Il est également important de rappeler que le travailleur, lors de son congédiement, n’avait pas complété sa probation et qu’en conséquence, son employeur avait une grande marge de manœuvre pour terminer son emploi. Cet élément doit être pris en considération au niveau de l’appréciation de la cause juste et suffisante afin de ne pas intervenir avec le droit de gérance de l’employeur en pareille matière.

 

 

[42]           Ainsi, dans le cas présent, la Commission des lésions professionnelles estime qu’en ne réaffectant pas le travailleur à un autre poste et en lui préférant un autre employé classé au même niveau (monsieur Allard) et lui aussi en période de probation, l’employeur n’a fait qu’exercer son droit de gérance dans un contexte où il n’était pas tenu aux règles d’ancienneté. Il avait un motif légitime d’agir de cette façon puisqu’il avait évalué que monsieur Allard était plus polyvalent que le travailleur. Il est aussi possible que l’employeur ait gardé certains doutes face au travailleur compte tenu de l’historique relaté ci-dessus. Il n’appartient pas à la Commission des lésions professionnelles de déterminer si cette évaluation et ce choix sont justifiées. La Commission des lésions professionnelles doit seulement déterminer si le travailleur a été traité différemment des autres employés en probation, parce qu’il a subi une lésion professionnelle. La preuve a démontré que ce n’était pas le cas.

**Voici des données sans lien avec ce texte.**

Lemma one_open_step s s' :
  recovery_step s s' → one_open (passwordRecovery s) → one_open (passwordRecovery s').
Proof.
  intros Hstep Hm. destruct Hstep as [c s r s' H Hc|c cd s r s' H Hc|id now mx lk s r s' H
    |id now s r s' H|id hash now s r s' H|s s' E].
  - unfold CreatePasswordRecoveryChallenge in H. cbv zeta in H.
    destruct (_ || _); [by simplify_eq|].
    destruct (byID s !! prc_UserID c); injection H as _ <-; [|done]. getset.
    by apply one_open_create.
  - unfold CreatePasswordRecoveryCodeChallenge in H. cbv zeta in H.
    destruct (_ || _); [by simplify_eq|].
    destruct (byID s !! prc_UserID c); [|by simplify_eq].
    destruct (map_any _ _); injection H as _ <-; [done|]. getset.
    by apply one_open_create.
  - unfold RecordPasswordRecoveryFailure in H. cbv zeta in H.
    destruct (passwordRecovery s !! id) as [c|] eqn:Ec; [|by simplify_eq].
    destruct (_ || _ || _); [by simplify_eq|]. injection H as _ <-. getset.
    apply (one_open_insert_old _ _ c); try done;
      destruct (_ <=? _); by unfold open_challenge; getset.
  - unfold InvalidatePasswordRecoveryChallenge in H.
    destruct (passwordRecovery s !! id) as [c|] eqn:Ec; [|by simplify_eq].
    destruct (_ && _) eqn:Eo; injection H as _ <-; [|done]. getset.
    apply (one_open_insert_old _ _ c); try done.
    intros _. unfold open_challenge. by rewrite andb_comm.
  - destruct r as [[]|e].
    + apply CompletePasswordRecovery_inv in H as (c & Hc & Ho & _ & _ & _ & ->). getset.
      by apply (one_open_insert_old _ _ c).
    + unfold CompletePasswordRecovery in H. destruct (passwordRecovery s !! id) as [c|]; [|by simplify_eq].
      destruct (_ || _ || _ || _); [by simplify_eq|]. by destruct (user_by_id s _); simplify_eq.
  - by rewrite E.
Qed.

(** whatever challenges are created, failed, invalidated and completed, an
    account never has two open recovery challenges of the same kind, so an
    older token or code dies as soon as a newer one is issued. *)
Theorem one_open_challenge s k1 k2 c1 c2 :
  recovery_reachable s →
  passwordRecovery s !! k1 = Some c1 → passwordRecovery s !! k2 = Some c2 →
  open_challenge c1 = true → open_challenge c2 = true →
  prc_UserID c1 = prc_UserID c2 → prc_Kind c1 = prc_Kind c2 → k1 = k2.
Proof.
  intros Hs. cut (one_open (passwordRecovery s)); [intros Hm; apply Hm|].
  induction Hs as [|s s' _ IH Hstep]; [by intros ? ? ? ?|]. by apply (one_open_step s).
Qed.

(** *** Lockout *)

Definition fail_all (id : string) (maxAttempts : Z) (lockout : duration) (times : list time)
    (s : memoryStore) : memoryStore :=
  foldl (λ s now, (RecordPasswordRecoveryFailure id now maxAttempts lockout s).2) s times.

Definition counted (c : PasswordRecoveryChallenge) (n lock : Z) : PasswordRecoveryChallenge :=
  c <| prc_FailedAttempts := n |> <| prc_LockedUntil := lock |>.

Lemma counted_id c : counted c (prc_FailedAttempts c) (prc_LockedUntil c) = c.
Proof. by destruct c. Qed.

Lemma fail_one id maxAttempts lockout now s c n lock :
  passwordRecovery s !! id = Some (counted c n lock) → open_challenge c = true →
  now < prc_ExpiresAt c → in_int64 (n + 1) →
  passwordRecovery (RecordPasswordRecoveryFailure id now maxAttempts lockout s).2 !! id =
    Some (counted c (n + 1) (if maxAttempts <=? n + 1 then now + lockout else lock)).
Proof.
  intros Hc Ho He Hn. unfold RecordPasswordRecoveryFailure. rewrite Hc.
  unfold open_challenge in Ho. apply andb_true_iff in Ho as [E1 E2].
  unfold counted. getset. rewrite E1, E2.
  assert (Before now (prc_ExpiresAt c) = true) as -> by (unfold_time; lia). simpl negb. cbv iota zeta.
  cbn [orb]. simpl snd. getset. rewrite lookup_insert_eq, int64_id by done.
  unfold Add. by destruct (_ <=? _).
Qed.

Lemma fail_many id maxAttempts lockout times s c :
  passwordRecovery s !! id = Some c → open_challenge c = true →
  (∀ t, t ∈ times → t < prc_ExpiresAt c) → 0 ≤ prc_FailedAttempts c →
  prc_FailedAttempts c + Z.of_nat (length times) ≤ int64_max →
  let n := prc_FailedAttempts c + Z.of_nat (length times) in
  passwordRecovery (fail_all id maxAttempts lockout times s) !! id =
    Some (counted c n (if maxAttempts <=? n
      then match last times with Some t => t + lockout | None => prc_LockedUntil c end
      else prc_LockedUntil c)).
Proof.
  cbv zeta. intros Hc Ho. induction times as [|t times IH] using rev_ind; intros Ht H0 Hn.
  - simpl. rewrite Z.add_0_r, Hc. destruct (_ <=? _); by rewrite counted_id.
  - rewrite length_app in *. simpl length in *. unfold fail_all. rewrite foldl_app. simpl foldl.
    fold (fail_all id maxAttempts lockout times s).
    assert (E : prc_FailedAttempts c + Z.of_nat (length times + 1) =
                prc_FailedAttempts c + Z.of_nat (length times) + 1) by lia.
    erewrite fail_one; [rewrite E|apply IH|..].
    + rewrite last_snoc. destruct (maxAttempts <=? _ + 1) eqn:E1; [done|]. apply Z.leb_gt in E1.
      by rewrite (proj2 (Z.leb_gt maxAttempts _)) by lia.
    + intros t' Ht'. apply Ht. apply elem_of_app. by left.
    + done.
    + lia.
    + done.
    + apply Ht. apply elem_of_app. right. left.
    + unfold in_int64, int64_min. lia.
Qed.

(** failed attempts on an open challenge are counted one by one.  Fewer
    than [maxAttempts] leave it as it was; from [maxAttempts] on, the challenge
    is locked for [lockout] after the last failure, and during that time even
    the right secret does not complete the recovery. *)
Theorem recovery_lockout id maxAttempts lockout times t s c :
  passwordRecovery s !! id = Some c → open_challenge c = true →
  (∀ t', t' ∈ times ++ [t] → t' < prc_ExpiresAt c) → 0 ≤ prc_FailedAttempts c →
  prc_FailedAttempts c + Z.of_nat (length times + 1) ≤ int64_max →
  let s' := fail_all id maxAttempts lockout (times ++ [t]) s in
  let n := prc_FailedAttempts c + Z.of_nat (length times + 1) in
  (n < maxAttempts → passwordRecovery s' !! id = Some (counted c n (prc_LockedUntil c))) ∧
  (maxAttempts ≤ n → ∀ hash now, now < t + lockout →
     CompletePasswordRecovery id hash now s' = (Err ErrPasswordRecoveryInvalid, s')).
Proof.
  intros Hc Ho Ht H0 Hn. cbv zeta.
  assert (Hl := fail_many id maxAttempts lockout (times ++ [t]) s c Hc Ho Ht H0).
  cbv zeta in Hl. rewrite length_app, last_snoc in Hl. specialize (Hl Hn). simpl length in Hl.
  split.
  - intros Hlt. rewrite Hl. by apply Z.leb_gt in Hlt as ->.
  - intros Hle hash now Hnow. apply Z.leb_le in Hle. rewrite Hle in Hl.
    unfold CompletePasswordRecovery. rewrite Hl. unfold counted. getset.
    assert (Before now (t + lockout) = true) as -> by (unfold_time; lia). by rewrite orb_true_r.
Qed.

(** ** MFA recovery codes *)

Lemma lookup_add_codes codes m k :
  NoDup (mrc_ID <$> codes) →
  add_codes codes m !! k =
    match (list_to_map ((λ c, (mrc_ID c, c)) <$> codes) : gmap string MFARecoveryCode) !! k with
    | Some c => Some c
    | None => m !! k
    end.
Proof.
  unfold add_codes. revert m. induction codes as [|c codes IH]; intros m; [done|].
  simpl. intros [Hni Hnd]%NoDup_cons. rewrite IH by done.
  destruct (decide (mrc_ID c = k)) as [<-|Hne].
  - rewrite lookup_insert_eq. rewrite (not_elem_of_list_to_map_1 _ (mrc_ID c)); [by rewrite lookup_insert_eq|].
    rewrite <-list_fmap_compose. done.
  - rewrite !lookup_insert_ne by done. done.
Qed.

(** Listing the values a map filters is listing the filtered map. *)
Lemma filter_values `{MapOrder} {V} (p : V → bool) (m : gmap string V) :
  filter (λ v, p v = true) (range m).*2 ≡ₚ (map_to_list (filter (λ kv, p kv.2 = true) m)).*2.
Proof.
  transitivity (filter (λ v, p v = true) (map_to_list m).*2); [by rewrite range_perm|].
  rewrite map_filter_alt, map_to_list_to_map.
  - induction (map_to_list m) as [|[k v] l IH]; [done|]. simpl.
    rewrite !filter_cons. simpl. destruct (decide (p v = true)); simpl; by rewrite IH.
  - eapply sublist_NoDup; [apply (NoDup_fst_map_to_list m)|].
    apply fmap_sublist, sublist_filter.
Qed.

Lemma revoke_code_not_usable userID now now' c :
  now ≠ 0 → usable_code userID now' (revoke_code userID now c) = false.
Proof.
  intros Hn. unfold revoke_code. destruct (_ && _ && _) eqn:E; unfold usable_code; getset.
  - assert (IsZero now = false) as -> by (unfold_time; lia).
    by rewrite andb_false_r.
  - by rewrite E.
Qed.

Lemma ReplaceMFARecoveryCodes_inv userID codes s s' :
  ReplaceMFARecoveryCodes userID codes s = (Ok tt, s') →
  ∃ first, head codes = Some first ∧
    (∀ c, c ∈ codes → bad_code userID (mrc_CreatedAt first) c = false) ∧
    s' = s <| mfaRecoveryCodes :=
      add_codes codes (revoke_code userID (mrc_CreatedAt first) <$> mfaRecoveryCodes s) |>.
Proof.
  unfold ReplaceMFARecoveryCodes. destruct codes as [|first codes]; [done|].
  destruct (TrimSpace userID == ""); [done|]. destruct (byID s !! userID); [|done]. cbv zeta.
  destruct (existsb _ _) eqn:E; [done|]. intros H. injection H as <-. exists first.
  split_and!; try done. intros c Hc. destruct (bad_code _ _ c) eqn:Eb; [|done].
  assert (existsb (bad_code userID (mrc_CreatedAt first)) (first :: codes) = true); [|congruence].
  apply existsb_exists. exists c. split; [by apply list_elem_of_In|done].
Qed.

[43]           À l’inverse, la Commission des lésions professionnelles rappelle que le travailleur ne peut à cause qu’il a subi une lésion professionnelle, être traité plus avantageusement que les autres employés en période de probation. Selon le contrat de travail, ces employés ne bénéficient pas de la même protection que les employés réguliers et ils peuvent en tout temps être remerciés de leur services durant la période d’essai de 90 jours « travaillés ».

[44]           Finalement, la Commission des lésions professionnelles considère que la liste de classification et d’ancienneté produite par l’employeur à la demande du représentant du travailleur n’apporte aucun élément à l’appui des prétentions de ce dernier. Au contraire, ce document montre que lorsque le travailleur a quitté en juin 2001, il y avait huit machinistes B et après sa réembauche en juillet 2001 il n’y a jamais eu plus de sept.

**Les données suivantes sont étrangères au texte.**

(* ===== verification/Registry.v ===== *)
(** * The agent registry

    [internal/agentserver/registry.go] and the reports of [agentproto]: the
    credentials of the configuration, the identities known so far and their
    last status.

    A digest is represented by its hexadecimal text.  The goroutines that
    persist an identity are kept in [reg_pending]; [run_persist] is one of them
    running, at any later time and in any order. *)

From S2P Require Import Prelude GoLib Json StoreData Users Quota Network Sha256 Access.
Open Scope Z_scope.
Open Scope bool_scope.
Open Scope go_scope.

(** ** Reports *)

(** [agentproto.OverlayPath] *)
Record OverlayPath := mkOverlayPath {
  op_SentPackets : Z; op_ReceivedPackets : Z; op_DeviceID : string; op_Path : string;
  op_Endpoint : string; op_RTTMillis : Z; op_Reason : string
}.

(** [agentproto.OverlayStatus] *)
Record OverlayStatus := mkOverlayStatus {
  ost_NetworkID : string; ost_DeviceID : string; ost_Role : string;
  ost_Capabilities : list string; ost_Healthy : bool; ost_UpdatedAt : time;
  ost_ExpiresAt : time; ost_Paths : list OverlayPath
}.

(** [agentproto.XrayStatus] *)
Record XrayStatus := mkXrayStatus {
  xray_CustomAllowFree : bool;
  xray_AllowedEmails : list string;
  xray_Running : bool;
  xray_Clients : Z;
  xray_LastSync : option time;
  xray_ConfigHash : string;
  xray_NodeID : string;
  xray_NetworkID : string;
  xray_Region : string;
  xray_Pool : string;
  xray_EntryPoint : string;
  xray_OpenToUsers : option bool;
  xray_LineCode : string;
  xray_PricingGroup : string;
  xray_StatsEnabled : bool;
  xray_XrayRevision : string
}.
#[export] Instance eta_XrayStatus : Eta XrayStatus := λ x, mkXrayStatus
   (xray_CustomAllowFree x) (xray_AllowedEmails x) (xray_Running x) (xray_Clients x)
   (xray_LastSync x) (xray_ConfigHash x) (xray_NodeID x) (xray_NetworkID x)
   (xray_Region x) (xray_Pool x) (xray_EntryPoint x) (xray_OpenToUsers x)
   (xray_LineCode x) (xray_PricingGroup x) (xray_StatsEnabled x) (xray_XrayRevision x).

Definition zero_xray : XrayStatus :=
  mkXrayStatus false [] false 0 None "" "" "" "" "" "" None "" "" false "".

(** [agentproto.StatusReport] *)
Record StatusReport := mkStatusReport {
  rep_Overlay : option OverlayStatus;
  rep_AgentID : string;
  rep_Role : string;
  rep_Healthy : bool;
  rep_Message : string;
  rep_Users : Z;
  rep_SyncRevision : string;
  rep_Xray : XrayStatus
}.
#[export] Instance eta_StatusReport : Eta StatusReport := λ x, mkStatusReport (rep_Overlay x)
   (rep_AgentID x) (rep_Role x) (rep_Healthy x) (rep_Message x) (rep_Users x)
   (rep_SyncRevision x) (rep_Xray x).

Definition zero_report : StatusReport := mkStatusReport None "" "" false "" 0 "" zero_xray.

(** ** Credentials, identities and the registry *)

(** [Credential] *)
Record Credential := mkCredential {
  cred_NodeID : string;
  cred_AllowedEmails : list string;
  cred_ID : string;
  cred_Name : string;
  cred_Token : string;
  cred_Groups : list string
}.

(** [agentserver.Identity] *)
Record AgentIdentity := mkAgentIdentity {
  ai_NodeID : string;
  ai_AllowedEmails : list string;
  ai_ID : string;
  ai_Name : string;
  ai_Groups : list string
}.
#[export] Instance eta_AgentIdentity : Eta AgentIdentity := λ x, mkAgentIdentity
   (ai_NodeID x) (ai_AllowedEmails x) (ai_ID x) (ai_Name x) (ai_Groups x).

(** [StatusSnapshot] *)
Record StatusSnapshot := mkStatusSnapshot {
  snap_Agent : AgentIdentity;
  snap_Report : StatusReport;
  snap_UpdatedAt : time
}.
#[export] Instance eta_StatusSnapshot : Eta StatusSnapshot := λ x, mkStatusSnapshot
   (snap_Agent x) (snap_Report x) (snap_UpdatedAt x).

(** The writes of [ReportStatus] and [RegisterAgent] that run in goroutines. *)
Inductive persist :=
| PersistStatus (agent : AgentIdentity) (report : StatusReport)
| PersistNew (id : string) (groups : list string).

(** [Registry]; [reg_store] says whether a store is attached. *)
Record Registry := mkRegistry {
  reg_credentials : gmap string AgentIdentity;
  reg_byID : gmap string AgentIdentity;
  reg_statuses : gmap string StatusSnapshot;
  reg_sandboxAgents : gmap string bool;
  reg_store : bool;
  reg_pending : list persist
}.
#[export] Instance eta_Registry : Eta Registry := λ x, mkRegistry (reg_credentials x)
   (reg_byID x) (reg_statuses x) (reg_sandboxAgents x) (reg_store x) (reg_pending x).

Definition empty_registry : Registry := mkRegistry ∅ ∅ ∅ ∅ false [].

(** [normalizeStrings]: the same function as [normalizeStringSlice]. *)
Definition normalizeStrings (values : list string) : list string := normalize_from [] values.

Section new_registry.
Context `{MailParser}.

(** The class a group of a node-bound credential selects: [Err] for an unknown
    resource class, the empty string when it selects none. *)
Definition scope_of_group (group : string) : result error string :=
  let next := if HasPrefix group "resource:" then
      let next := TrimPrefix group "resource:" in
      if (next == "shared") || (next == "free") || (next == "plus") || (next == "pro") ||
         (next == "custom") then Ok next
      else Err (ErrMsg "invalid node credential resource class")
    else Ok EmptyString in
  match next with
  | Err e => Err e
  | Ok next =>
      Ok (if HasPrefix group team_prefix && (TrimPrefix group team_prefix != "")
          then "team"%string else next)
  end.

Fixpoint node_scope (groups : list string) (scope : string) : result error string :=
  match groups with
  | [] => Ok scope
  | group :: rest =>
      match scope_of_group group with
      | Err e => Err e
      | Ok next =>
          if next == "" then node_scope rest scope else
          if (scope != "") && (scope != next)
          then Err (ErrMsg "conflicting node credential scopes")
          else node_scope rest next
      end
  end.

(** The checks of a node-bound credential; [nodes] are the nodes taken. *)
Definition check_node (cred : Credential) (id nodeID : string) (nodes : list string)
    : result error (list string) :=
  if (id == "*") || contains nodes nodeID
  then Err (ErrMsg "node-bound credentials require a unique nodeId and dedicated id") else
  let groups := normalizeStrings (cred_Groups cred) in
  let allowFree := contains groups custom_allow_free in
  match node_scope groups "" with
  | Err e => Err e
  | Ok scope =>
      if scope == ""
      then Err (ErrMsg "node credential requires an explicit resource or team scope") else
      if allowFree && (scope != "custom")
      then Err (ErrMsg "custom Free audience requires custom scope") else
      if negb (Bool.eqb (scope == "custom") (0 <? Z.of_nat (length (cred_AllowedEmails cred))))
      then Err (ErrMsg "custom node credential requires an enrolled audience; other classes forbid it") else
      if forallb (λ email, ParseAddress email == Some email) (cred_AllowedEmails cred)
      then Ok (nodeID :: nodes)
      else Err (ErrMsg "invalid enrolled node audience email")
  end.

Definition add_credential (cred : Credential) (st : Registry * list string)
    : result error (Registry * list string) :=
  let '(r, nodes) := st in
  let id := TrimSpace (cred_ID cred) in
  let token := TrimSpace (cred_Token cred) in
  if id == "" then Err (ErrMsg "agent credential id is required") else
  if token == "" then Err (ErrMsg "agent credential token is required") else
  match reg_byID r !! id with
  | Some _ => Err (ErrMsg ("duplicate agent credential id: " +:+ id))
  | None =>
      let nodeID := TrimSpace (cred_NodeID cred) in
      match (if nodeID != "" then check_node cred id nodeID nodes else Ok nodes) with
      | Err e => Err e
      | Ok nodes =>
          if (0 <? Z.of_nat (length (cred_AllowedEmails cred))) && (nodeID == "")
          then Err (ErrMsg "credential allowedEmails requires nodeId") else
          let digest := sha256_hex token in
          match reg_credentials r !! digest with
          | Some _ => Err (ErrMsg "duplicate agent credential token")
          | None =>
              let ident := mkAgentIdentity nodeID (cred_AllowedEmails cred) id
                (TrimSpace (cred_Name cred)) (normalizeStrings (cred_Groups cred)) in
              Ok (r <| reg_credentials := <[digest := ident]> (reg_credentials r) |>
                    <| reg_byID := <[id := ident]> (reg_byID r) |>, nodes)
          end
      end
  end.

Fixpoint add_credentials (creds : list Credential) (st : Registry * list string)
    : result error (Registry * list string) :=
  match creds with
  | [] => Ok st
  | cred :: rest =>
      match add_credential cred st with
      | Err e => Err e
      | Ok st => add_credentials rest st
      end
  end.

Definition NewRegistry (creds : list Credential) : result error Registry :=
  match add_credentials creds (empty_registry, []) with
  | Err e => Err e
  | Ok (r, _) => Ok r
  end.
End new_registry.

Definition SetStore (attached : bool) (r : Registry) : Registry := r <| reg_store := attached |>.

Definition Authenticate (token : string) (r : Registry) : option AgentIdentity :=
  let token := TrimSpace token in
  if token == "" then None else reg_credentials r !! sha256_hex token.

Definition queue_persist (job : persist) (r : Registry) : Registry :=
  if reg_store r then r <| reg_pending := reg_pending r ++ [job] |> else r.

Definition ReportStatus (now : time) (agent : AgentIdentity) (report : StatusReport)
    (r : Registry) : Registry :=
  queue_persist (PersistStatus agent report)
    (r <| reg_byID := <[ai_ID agent := agent]> (reg_byID r) |>
       <| reg_statuses := <[ai_ID agent := mkStatusSnapshot agent report now]> (reg_statuses r) |>).

Definition RegisterAgent (agentID : string) (groups : list string) (r : Registry)
    : AgentIdentity * Registry :=
  match reg_byID r !! agentID with
  | Some ident => (ident, r)
  | None =>
      let ident := mkAgentIdentity "" [] agentID agentID groups in
      (ident, queue_persist (PersistNew agentID groups)
                   (r <| reg_byID := <[agentID := ident]> (reg_byID r) |>))
  end.

(** One goroutine, running at [now]. *)
Definition run_persist (now : time) (job : persist) (s : memoryStore) : memoryStore :=
  match job with
  | PersistStatus a rep =>
      (UpsertAgent now (mkAgent (ai_ID a) (ai_Name a) (ai_Groups a) (rep_Healthy rep) (Some now)
         (xray_Clients (rep_Xray rep)) (rep_SyncRevision rep) 0 0) s).2
  | PersistNew id groups =>
      (UpsertAgent now (mkAgent id id groups false None 0 "" 0 0) s).2
  end.

(** One agent of the store, when the registry does not know it. *)
Definition load_agent (r : Registry) (a : Agent) : Registry :=
  match reg_byID r !! agent_ID a with
  | Some _ => r
  | None =>
      let ident := mkAgentIdentity "" [] (agent_ID a) (agent_Name a) (agent_Groups a) in
      let r := r <| reg_byID := <[agent_ID a := ident]> (reg_byID r) |> in
      match agent_LastHeartbeat a with
      | None => r
      | Some beat =>
          let report := mkStatusReport None (agent_ID a) "" (agent_Healthy a) ""
            (agent_ClientsCount a) (agent_SyncRevision a)
            (zero_xray <| xray_Clients := agent_ClientsCount a |>) in
          r <| reg_statuses := <[agent_ID a := mkStatusSnapshot ident report beat]> (reg_statuses r) |>
      end
  end.

Definition Load `{MapOrder} (s : memoryStore) (r : Registry) : Registry :=
  if reg_store r then foldl load_agent r (ListAgents s) else r.

Definition Statuses `{MapOrder} (r : Registry) : list StatusSnapshot :=
  sort_slice (λ a b, string_lt (ai_ID (snap_Agent a)) (ai_ID (snap_Agent b)))
    ((λ '(id, ident), default (mkStatusSnapshot ident zero_report 0) (reg_statuses r !! id))
       <$> range (reg_byID r)).

Definition Agents `{MapOrder} (r : Registry) : list AgentIdentity :=
  sort_slice (λ a b, string_lt (ai_ID a) (ai_ID b)) (range (reg_byID r)).*2.

Definition IsSandboxAgent (agentID : string) (r : Registry) : bool :=
  default false (reg_sandboxAgents r !! agentID).

Definition SetSandboxAgent (agentID : string) (enabled : bool) (r : Registry) : Registry :=
  r <| reg_sandboxAgents := if enabled then <[agentID := true]> (reg_sandboxAgents r)
                            else delete agentID (reg_sandboxAgents r) |>.

Definition ClearSandboxAgents (r : Registry) : Registry := r <| reg_sandboxAgents := ∅ |>.

Definition SetAgentGroups (id : string) (groups : list string) (r : Registry) : Registry :=
  match reg_byID r !! id with
  | None => r
  | Some ident =>
      let ident := ident <| ai_Groups := groups |> in
      let r := r <| reg_byID := <[id := ident]> (reg_byID r) |> in
      match reg_statuses r !! id with
      | None => r
      | Some snapshot =>
          r <| reg_statuses := <[id := snapshot <| snap_Agent := ident |>]> (reg_statuses r) |>
      end
  end.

[45]           L’employeur ayant démontré une autre cause juste et suffisante à l’appui du congédiement du travailleur, la plainte de ce dernier doit être rejetée.

PAR CES MOTIFS, LA COMMISSION DES LÉSIONS PROFESSIONNELLES :

REJETTE la requête de monsieur Michel Mongrain (le travailleur);

CONFIRME la décision rendue le 17 avril 2002 par la Commission de la santé et de la sécurité du travail;

DÉCLARE que le congédiement du travailleur survenu le 18 février 2002 ne constitue pas une mesure prohibée par l’article 32 de la Loi sur les accidents du travail et les maladies professionnelles.

 

 

 

Me Johanne Landry

 

Commissaire

 

 

 

MONSIEUR JEAN BERGERON

 

Représentant de la partie requérante

 

 

C.I.S.S. INC.

Monsieur André Côté

 

Représentant de la partie intéressée

 

 

 



[1]          L.R.Q.,c.A-3.001

[2]          CLICHE, Bernard, Martin GRAVEL et Louis STE-MARIE. Les accidents du travail et les maladies professionnelles - Indemnisation et financement, Les Éditions Yvon Blais inc., 1997.

 

[3]          Statopex inc. et Steve Thiffeault, C.L.P. 179915-04-0203, le 28 novembre 2002, commissaire J.F. Clément.